化学専攻の大越慎一教授は、「磁気化学を基盤とした新規磁気物性の創出に関する研究」で日本学術振興会賞を受賞されました。日本学術振興会賞は、後のノーベル賞にも繋がる将来の学術研究のフレッシュなリーダーを顕彰するもので、名誉ある受賞に対し心よりお祝い申し上げます。

大越教授は、物性化学、磁気化学および光化学をベースに、高度な化学合成技術により強磁性物質を作製し、これまでには無かった新規な磁気機能性を多数発見して、分子磁性ならびに強磁性金属錯体分野を先導している。また、強磁性体の非線形光学効果に早くから着目し、磁化誘起第3高調波発生を世界で初めて観測に成功するなど、非線形磁気光学効果の分野でも先導的な業績をあげてきた。

大越教授の受賞対象業績は、例えば、ヘキサシアノ架橋型金属錯体をベースに、熱により磁極が二回反転する磁性材料、負の保磁力を示すバルク磁性材料の開発に世界に先駆けて成功した。また、オクタシアノ金属酸イオンを構築素子として有機配位子と組み合わせることで、0次元から3次元までの様々な磁気構造を備えた金属錯体強磁性体の合成にも初めて成功した。
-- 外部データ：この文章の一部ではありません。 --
(** ** Winner selection *)

Ltac zcases :=
  repeat match goal with
         | H : context [Z.eqb ?x ?y] |- _ => destruct (Z.eqb_spec x y)
         | H : context [Z.ltb ?x ?y] |- _ => destruct (Z.ltb_spec x y)
         | |- context [Z.eqb ?x ?y] => destruct (Z.eqb_spec x y)
         | |- context [Z.ltb ?x ?y] => destruct (Z.ltb_spec x y)
         end.

Ltac time_cases :=
  simpl; intros; try discriminate; try reflexivity;
  zcases; simpl in *; try discriminate; try reflexivity; try lia; auto.

Lemma time_ltb_trans a b c :
  time_ltb a b = true -> time_ltb b c = true -> time_ltb a c = true.
Proof. destruct a, b, c; time_cases. Qed.

Lemma time_ltb_le_trans a b c :
  time_ltb a b = true -> time_ltb c b = false -> time_ltb a c = true.
Proof. destruct a, b, c; time_cases. Qed.

Lemma time_ltb_irrefl a : time_ltb a a = false.
Proof. destruct a; simpl; [apply Z.ltb_irrefl|reflexivity]. Qed.

Lemma time_ltb_asym a b : time_ltb a b = true -> time_ltb b a = false.
Proof. destruct a, b; time_cases. Qed.

Lemma lex_trans a b c rab rbc rac :
  (rab = true -> rbc = true -> rac = true) ->
  lex a b rab = true -> lex b c rbc = true -> lex a c rac = true.
Proof.
  unfold lex. destruct a, b, c; simpl; intros Hr; zcases; simpl;
    intros; subst; try discriminate; try reflexivity; try lia; auto.
Qed.

Lemma lex_le_trans a b c rab rcb rac :
  (rab = true -> rcb = false -> rac = true) ->
  lex a b rab = true -> lex c b rcb = false -> lex a c rac = true.
Proof.
  unfold lex. destruct a, b, c; simpl; intros Hr; zcases; simpl;
    intros; subst; try discriminate; try reflexivity; try lia; auto.
Qed.
(** * pstack-gdb: the gdb conversation driver of [src/pstack-gdb.c]

    A shallow embedding of the program's output framer ([read_lines]), its
    line scanners ([attach_ok], [get_thread_ids]), the conversation state
    machine ([process_gdb_output]) and the reap supervisor ([reap_gdb],
    [waitpid_timeout]), followed by the properties of the specification that
    were checked against them.

    C strings are modelled by [string] (the characters before the
    terminating NUL), a [gchar **] vector by [list string], a [GSList] by
    [list], a [gint] by [Z]. *)

From Stdlib Require Import ZArith Lia Bool List Ascii String DecimalString.
From Stdlib Require DecimalPos.
Import ListNotations.

Local Open Scope string_scope.
Local Open Scope Z_scope.

(** ** C library and GLib functions used by the program *)

Module CLib.

Definition NUL : ascii := Ascii.zero.
Definition LF : ascii := "010"%char.

(** The unsigned value of a character. *)
Definition uchar (c : ascii) : Z := Z.of_nat (nat_of_ascii c).

(** [g_ascii_isdigit]: the ten characters '0' .. '9'. *)
Definition g_ascii_isdigit (c : ascii) : bool :=
  (48 <=? uchar c) && (uchar c <=? 57).

(** [isspace] in the C locale. *)
Definition isspace (c : ascii) : bool :=
  (uchar c =? 32) || ((9 <=? uchar c) && (uchar c <=? 13)).

(** [strlen] *)
Definition strlen (s : string) : nat := String.length s.

(** Pointer arithmetic [s + n] inside a string. *)
Fixpoint str_offset (n : nat) (s : string) : string :=
  match n, s with
  | O, _ => s
  | S n', String _ s' => str_offset n' s'
  | S _, EmptyString => EmptyString
  end.

(** [strcmp]: difference of the first pair of differing characters. *)
Fixpoint strcmp (s1 s2 : string) : Z :=
  match s1, s2 with
  | EmptyString, EmptyString => 0
  | EmptyString, String b _ => uchar NUL - uchar b
  | String a _, EmptyString => uchar a - uchar NUL
  | String a s1', String b s2' =>
      if Ascii.eqb a b then strcmp s1' s2' else uchar a - uchar b
  end.

(** [strncmp]: as [strcmp], over at most [n] characters. *)
Fixpoint strncmp (s1 s2 : string) (n : nat) {struct n} : Z :=
  match n with
  | O => 0
  | S n' =>
      match s1, s2 with
      | EmptyString, EmptyString => 0
      | EmptyString, String b _ => uchar NUL - uchar b
      | String a _, EmptyString => uchar a - uchar NUL
      | String a s1', String b s2' =>
          if Ascii.eqb a b then strncmp s1' s2' n' else uchar a - uchar b
      end
  end.

(** [strstr]: the tail of [haystack] at the first occurrence of [needle],
    [None] for the NULL pointer. *)
Fixpoint strstr (haystack needle : string) : option string :=
  if String.prefix needle haystack then Some haystack
  else match haystack with
       | EmptyString => None
       | String _ h' => strstr h' needle
       end.

(** [g_str_has_suffix]: compares the last [strlen suffix] characters. *)
Definition g_str_has_suffix (str suffix : string) : bool :=
  let str_len := strlen str in
  let suffix_len := strlen suffix in
  if (str_len <? suffix_len)%nat then false
  else strcmp (str_offset (str_len - suffix_len) str) suffix =? 0.

(** The pieces of [s] between occurrences of the character [d]; a string
    with n delimiters has n + 1 pieces. *)
Fixpoint split_on (d : ascii) (s : string) : list string :=
  match s with
  | EmptyString => [EmptyString]
  | String c s' =>
      if Ascii.eqb c d then EmptyString :: split_on d s'
      else match split_on d s' with
           | [] => [String c EmptyString]
           | tok :: toks => String c tok :: toks
           end
  end.

(** [g_strsplit (s, delimiter, -1)] for a one-character delimiter: no
    limit on the number of tokens; the empty string gives the empty
    vector. *)
Definition g_strsplit (s : string) (d : ascii) : list string :=
  match s with
  | EmptyString => []
  | _ => split_on d s
  end.

(** What reaches [g_string_append] from a byte buffer: the bytes before
    the first NUL. *)
Fixpoint c_str (bytes : string) : string :=
  match bytes with
  | EmptyString => EmptyString
  | String c bytes' =>
      if Ascii.eqb c NUL then EmptyString else String c (c_str bytes')
  end.

(** Two's-complement reading of the low 32 bits: the value a [gint]
    holds after an assignment or a decrement. *)
Definition gint_wrap (z : Z) : Z := (z + 2 ^ 31) mod 2 ^ 32 - 2 ^ 31.

Definition G_MAXINT : Z := 2 ^ 31 - 1.
Definition ULONG_MAX : Z := 2 ^ 64 - 1.
Definition ERANGE : Z := 34.
(** X20.  The reference vendor reports an object as soon as it is
    created.  Against it, for each of the four kinds: when Create succeeds on a
    declaration whose name (for the file, whose remote path) is not
    empty, the identifier is that name, and a Read right after it
    succeeds and leaves the record PRESENT with the identifier still
    equal to the declared name. *)
Theorem reference_create_then_read_is_present (s s1 : State Sim.World) :
  (resourceArmStorageTableCreate Sim.vendor s = (Ok tt, s1) ->
   GetString "name" (data s) <> EmptyString ->
   Id (data s1) = GetString "name" (data s)
   /\ fst (resourceArmStorageTableRead Sim.vendor s1) = Ok tt
   /\ Id (data (snd (resourceArmStorageTableRead Sim.vendor s1))) = GetString "name" (data s)
   /\ presence (data (snd (resourceArmStorageTableRead Sim.vendor s1))) = PRESENT)
  /\ (resourceArmStorageQueueCreate Sim.vendor s = (Ok tt, s1) ->
   GetString "name" (data s) <> EmptyString ->
   Id (data s1) = GetString "name" (data s)
   /\ fst (resourceArmStorageQueueRead Sim.vendor s1) = Ok tt
   /\ Id (data (snd (resourceArmStorageQueueRead Sim.vendor s1))) = GetString "name" (data s)
   /\ presence (data (snd (resourceArmStorageQueueRead Sim.vendor s1))) = PRESENT)
  /\ (resourceArmStorageContainerCreate Sim.vendor s = (Ok tt, s1) ->
   GetString "name" (data s) <> EmptyString ->
   Id (data s1) = GetString "name" (data s)
   /\ fst (resourceArmStorageContainerRead Sim.vendor s1) = Ok tt
   /\ Id (data (snd (resourceArmStorageContainerRead Sim.vendor s1)))
      = GetString "name" (data s)
   /\ presence (data (snd (resourceArmStorageContainerRead Sim.vendor s1))) = PRESENT)
  /\ (resourceArmDataLakeStoreFileCreate Sim.vendor s = (Ok tt, s1) ->
   GetString "remote_file_path" (data s) <> EmptyString ->
   Id (data s1) = GetString "remote_file_path" (data s)
   /\ fst (resourceArmDataLakeStoreFileRead Sim.vendor s1) = Ok tt
   /\ Id (data (snd (resourceArmDataLakeStoreFileRead Sim.vendor s1)))
      = GetString "remote_file_path" (data s)
   /\ presence (data (snd (resourceArmDataLakeStoreFileRead Sim.vendor s1))) = PRESENT).
Proof.
  split; [apply sim_create_then_read_table|].
  split; [apply sim_create_then_read_queue|].
  split; [apply sim_create_then_read_container | apply sim_create_then_read_file].
Qed.
(** ** The guard checks *)

(** The check looks at nothing but the class of the stream. *)
Lemma check_stream_is_usable_spec (s : stream) (w : world) :
  check_stream_is_usable s w =
  (w, if is_TextIOBase s
      then Raise (TypeError "stream must be binary (no transcoding) and seekable")
      else Ok tt).
Proof. unfold check_stream_is_usable. by destruct (is_TextIOBase s). Qed.

(** C8 (defect): a binary stream that is not seekable passes the check,
    although the docstring and the error message of
    [check_stream_is_usable] require a seekable stream: the check returns
    normally and leaves the world as it was. *)
Theorem check_stream_is_usable_accepts_unseekable (w : world) :
  check_stream_is_usable (Stream false false) w = (w, Ok tt).
Proof. reflexivity. Qed.

Lemma samestat_iff (i j : file_id) :
  samestat (StatResult (fst i) (snd i)) (StatResult (fst j) (snd j)) = true ↔ i = j.
Proof.
  destruct i as [d1 n1], j as [d2 n2]. unfold samestat. simpl.
  rewrite andb_true_iff, !Z.eqb_eq. split.
  - intros [-> ->]. reflexivity.
  - intros [= -> ->]. done.
Qed.

(** With a quiet environment, an I/O operation is its nominal behaviour on
    the world with the operation logged. *)
Lemma io_quiet {A} (o : op) (m : M A) (w : world) :
  faults w = [] → io o m w = m (add_log o w).
Proof. intros H. unfold io. rewrite H. destruct w; simpl in *; by subst. Qed.

(** C10: arguments that are equal as paths make [check_different_files]
    raise [ValueError] in every world, whether or not a file exists at the
    path and whatever the environment would answer: the world, and with it
    the log of I/O operations, is left as it was, so the file system is
    never consulted. *)
Theorem check_different_files_equal_paths (file1 file2 : string) (w : world) :
  Path file1 = Path file2 →
  check_different_files file1 file2 w = (w, Raise (ValueError overwrite_msg)).
Proof.
  intros Heq. unfold check_different_files, suppress_FileNotFoundError, try_except, bind.
  destruct (decide (Path file1 = Path file2)); [reflexivity | contradiction].
Qed.

Lemma check_different_files_equal_paths_witness :
  Path "out.pdf" = Path "./out.pdf" ∧
  names empty_dir_world !! Path "out.pdf" = None ∧
  check_different_files "out.pdf" "./out.pdf" empty_dir_world
  = (empty_dir_world, Raise (ValueError overwrite_msg)).
Proof.
  split; [reflexivity |]. split; [reflexivity |].
  apply (check_different_files_equal_paths "out.pdf" "./out.pdf" empty_dir_world).
  reflexivity.
Defined.

(** The verdict of [check_different_files] in a quiet environment, from
    what [stat] answers for the two paths. *)
Lemma check_different_files_quiet (file1 file2 : string) (w : world) :
  faults w = [] →
  snd (check_different_files file1 file2 w) =
  if decide (Path file1 = Path file2) then Raise (ValueError overwrite_msg)
  else match stat_of w (Path file1) with
       | Raise e => if is_FileNotFoundError e then Ok tt else Raise e
       | Ok st1 =>
           match stat_of w (Path file2) with
           | Raise e => if is_FileNotFoundError e then Ok tt else Raise e
           | Ok st2 =>
               if samestat st1 st2 then Raise (ValueError overwrite_msg) else Ok tt
           end
       end.
Proof.
  intros Hq.
  unfold check_different_files, suppress_FileNotFoundError, try_except, bind.
  destruct (decide (Path file1 = Path file2)) as [|Hne]; [reflexivity |].
  unfold path_samefile, os_stat, bind. rewrite io_quiet by done.
  rewrite (stat_of_frame w (add_log _ w)) by done.
  destruct (stat_of w (Path file1)) as [st1|e1]; [| by destruct (is_FileNotFoundError e1)].
  rewrite io_quiet by done.
  rewrite (stat_of_frame w (add_log _ (add_log _ w))) by done.
  destruct (stat_of w (Path file2)) as [st2|e2]; [| by destruct (is_FileNotFoundError e2)].
  unfold ret. by destruct (samestat st1 st2).
Qed.

(** C9, as amended: with a quiet environment, [check_different_files]
    raises [ValueError] when its arguments name the same file, by equality
    of the paths or by leading, symbolic links followed, to one device and
    inode; it returns normally when both exist and are not the same file;
    it returns normally when the paths differ and [stat] reports the first
    one missing, or the first one exists and [stat] reports the second one
    missing ([FileNotFoundError]: no such entry, a dangling link); and
    any other error of [stat] for an operand it looks at is raised. *)
Theorem check_different_files_spec (file1 file2 : string) (w : world) :
  faults w = [] →
  let r := snd (check_different_files file1 file2 w) in
  (same_file w (Path file1) (Path file2) → r = Raise (ValueError overwrite_msg)) ∧
  ((∃ i, leads_to w (Path file1) i) → (∃ j, leads_to w (Path file2) j) →
   ¬ same_file w (Path file1) (Path file2) → r = Ok tt) ∧
  (Path file1 ≠ Path file2 →
   reported_missing w (Path file1) ∨
   ((∃ i, leads_to w (Path file1) i) ∧ reported_missing w (Path file2)) →
   r = Ok tt) ∧
  (Path file1 ≠ Path file2 →
   ∀ e, is_FileNotFoundError e = false →
        stat_of w (Path file1) = Raise e ∨
        ((∃ i, leads_to w (Path file1) i) ∧ stat_of w (Path file2) = Raise e) →
        r = Raise e).
Proof.
  intros Hq. simpl. rewrite (check_different_files_quiet _ _ _ Hq).
  destruct (decide (Path file1 = Path file2)) as [Heq|Hne].
  { split_and!; try done. intros _ _ Hn. exfalso. apply Hn. by left. }
  split_and!.
  - intros [?|(i & H1 & H2)]; [done |].
    rewrite (stat_of_leads_to _ _ _ H1), (stat_of_leads_to _ _ _ H2).
    by rewrite (proj2 (samestat_iff i i) eq_refl).
  - intros [i H1] [j H2] Hn.
    rewrite (stat_of_leads_to _ _ _ H1), (stat_of_leads_to _ _ _ H2).
    destruct (samestat _ _) eqn:Hs; [| done].
    apply samestat_iff in Hs as ->. exfalso. apply Hn. right. by eauto.
  - intros _ [H1|[[i H1] H2]].
    + by rewrite (stat_of_reported_missing _ _ H1).
    + by rewrite (stat_of_leads_to _ _ _ H1), (stat_of_reported_missing _ _ H2).
  - intros _ e He [H1|[[i H1] H2]].
    + by rewrite H1, He.
    + by rewrite (stat_of_leads_to _ _ _ H1), H2, He.
Qed.

Lemma check_different_files_spec_witness :
  faults symlink_world = [] ∧
  snd (check_different_files "out.pdf" "link.pdf" symlink_world)
  = Raise (ValueError overwrite_msg) ∧
  snd (check_different_files "out.pdf" "link.pdf" hard_link_world)
  = Raise (ValueError overwrite_msg) ∧
  snd (check_different_files "out.pdf" "missing.pdf" hard_link_world) = Ok tt ∧
  snd (check_different_files "out.pdf/x" "link.pdf" hard_link_world)
  = Raise NotADirectoryError.
Proof.
  split; [reflexivity |]. split_and!.
  - apply (proj1 (check_different_files_spec "out.pdf" "link.pdf" symlink_world eq_refl)).
    right. exists (1, 7). split; left; exists ["out.pdf"], (b "old"); vm_compute; reflexivity.
  - apply (proj1 (check_different_files_spec "out.pdf" "link.pdf" hard_link_world eq_refl)).
    right. exists (1, 7). split; left; eexists _, (b "old"); vm_compute; reflexivity.
  - apply (proj1 (proj2 (proj2
             (check_different_files_spec "out.pdf" "missing.pdf" hard_link_world eq_refl))));
      [discriminate |].
    right. split.
    + exists (1, 7). left. exists ["out.pdf"], (b "old"). vm_compute. reflexivity.
    + exists ["missing.pdf"]. split; vm_compute; reflexivity.
  - apply (proj2 (proj2 (proj2
             (check_different_files_spec "out.pdf/x" "link.pdf" hard_link_world eq_refl))));
      [discriminate | reflexivity |].
    left. vm_compute. reflexivity.
Defined.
さらに、光と磁気の相関現象という観点から、光により磁極が反転する現象(光誘起磁極反転)を発見した。

近年は、湿度応答型強磁性体の実現に成功したのをはじめ、化学的刺激に応答する多数の磁性材料を開発し、また、金属酸化物磁性体として世界最高の保磁力を示すε-Fe2O3ナノロッドの作製に成功するなど、新たな材料創生の領域を切り拓いている。これらの研究成果はその実用化に向けて産業界からも大きな脚光を浴びている。

大越教授の分子磁性、光磁性分野における革新的研究成果は、物性化学に新しい視座を与えるものであり、国際的にも高く評価されての受賞である。